Despite the long-standing codification of posttraumatic stress disorder (PTSD) as a mental disorder, the diagnosis is a controversial one whose legitimacy is at times disputed, particularly in U.S. military contexts (e.g., McNally and Frueh 2013; McNally, 2003, 2007). These disputes often manifest in a struggle over prevalence rates. Utilizing data from in-depth interviews and relying on situational analysis methodology (Clarke, 2005), I highlight this struggle in the wake of a decade of U.S.-led war in Afghanistan and Iraq. I focus on the objects of contestation employed by public officials, veterans' advocates, and researchers to make or refute claims about PTSD prevalence. These objects of contestation include the diagnostic category and criteria; screening tools, procedures, or systems; and the individuals who express symptoms of the disorder. Based on these claims, I make two key interrelated assertions.
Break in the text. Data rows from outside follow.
(** The facts derived from the report the scope is about. *)
Definition RefreshFromReportState (s : ReportEditState) (st : ReportState) : ReportEditState :=
  let blocks := rp_Blocks st in
  let target := if es_TargetBlockID s =? "" then None
                else let! i := findReportBlockIndex blocks (es_TargetBlockID s) in blocks !! i in
  let get {A} (f : ReportBlock -> A) (d : A) : A := match target with Some b => f b | None => d end in
  {| es_ScopeKindValue := es_ScopeKindValue s; es_TargetRunID := es_TargetRunID s;
     es_TargetBlockID := es_TargetBlockID s; es_TargetBlockLabel := es_TargetBlockLabel s;
     es_TargetChartID := es_TargetChartID s; es_SelectionText := es_SelectionText s;
     es_SelectionStart := es_SelectionStart s; es_SelectionEnd := es_SelectionEnd s;
     es_SelectionRangeSet := es_SelectionRangeSet s;
     es_AllowedChartIDs := collectEditableChartIDs blocks (es_TargetBlockID s) (es_TargetChartID s);
     es_TargetBlockContent := get rb_Content ""; es_TargetBlockKind := get rb_Kind "";
     es_TargetBlockTitle := get rb_Title ""; es_TargetBlockChartID := get rb_ChartID "";
     es_TargetBlockSources := get rb_Sources [] |}.

Definition BlockMutationAllowed (s : ReportEditState) (action blockID : string) : bool :=
  let kind := es_ScopeKindValue s in
  if (kind =? "") || (kind =? "whole_report") then true
  else if (kind =? "partial_block") || (kind =? "partial_selection") then
    (action =? "upsert") && negb (es_TargetBlockID s =? "") && (blockID =? es_TargetBlockID s)
  else false.

Definition ChartMutationAllowed (s : ReportEditState) (chartID : string) : bool :=
  let kind := es_ScopeKindValue s in
  if (kind =? "") || (kind =? "whole_report") then true
  else if kind =? "layout" then false
  else bool_decide (chartID ∈ es_AllowedChartIDs s).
First, PTSD is viewed by some public officials as an overly generalized or invalid diagnostic category that is often induced in or falsified by veterans or servicemembers. As such, PTSD is perceived by these stakeholders to be over-diagnosed. Compounding these perceptions are beliefs that PTSD is costly and negatively impacts military duty performance, and thus overall manpower. Second, there exist perceptions, largely on the part of veterans' advocates but also some public officials, that many servicemembers and veterans are not seeking treatment (and thus, a diagnosis) when they experience symptoms of PTSD. Thus, PTSD is perceived by these stakeholders to be under-diagnosed. Paradoxically, some public officials make both claims: that PTSD is over-diagnosed and under-diagnosed. I conclude by exploring the implications of these findings.

KEYWORDS:

Mental health; Military; Posttraumatic stress disorder; Stigma; United States; Veterans

PMID:
24930003
DOI:
10.1016/j.socscimed.2014.05.051
[Indexed for MEDLINE]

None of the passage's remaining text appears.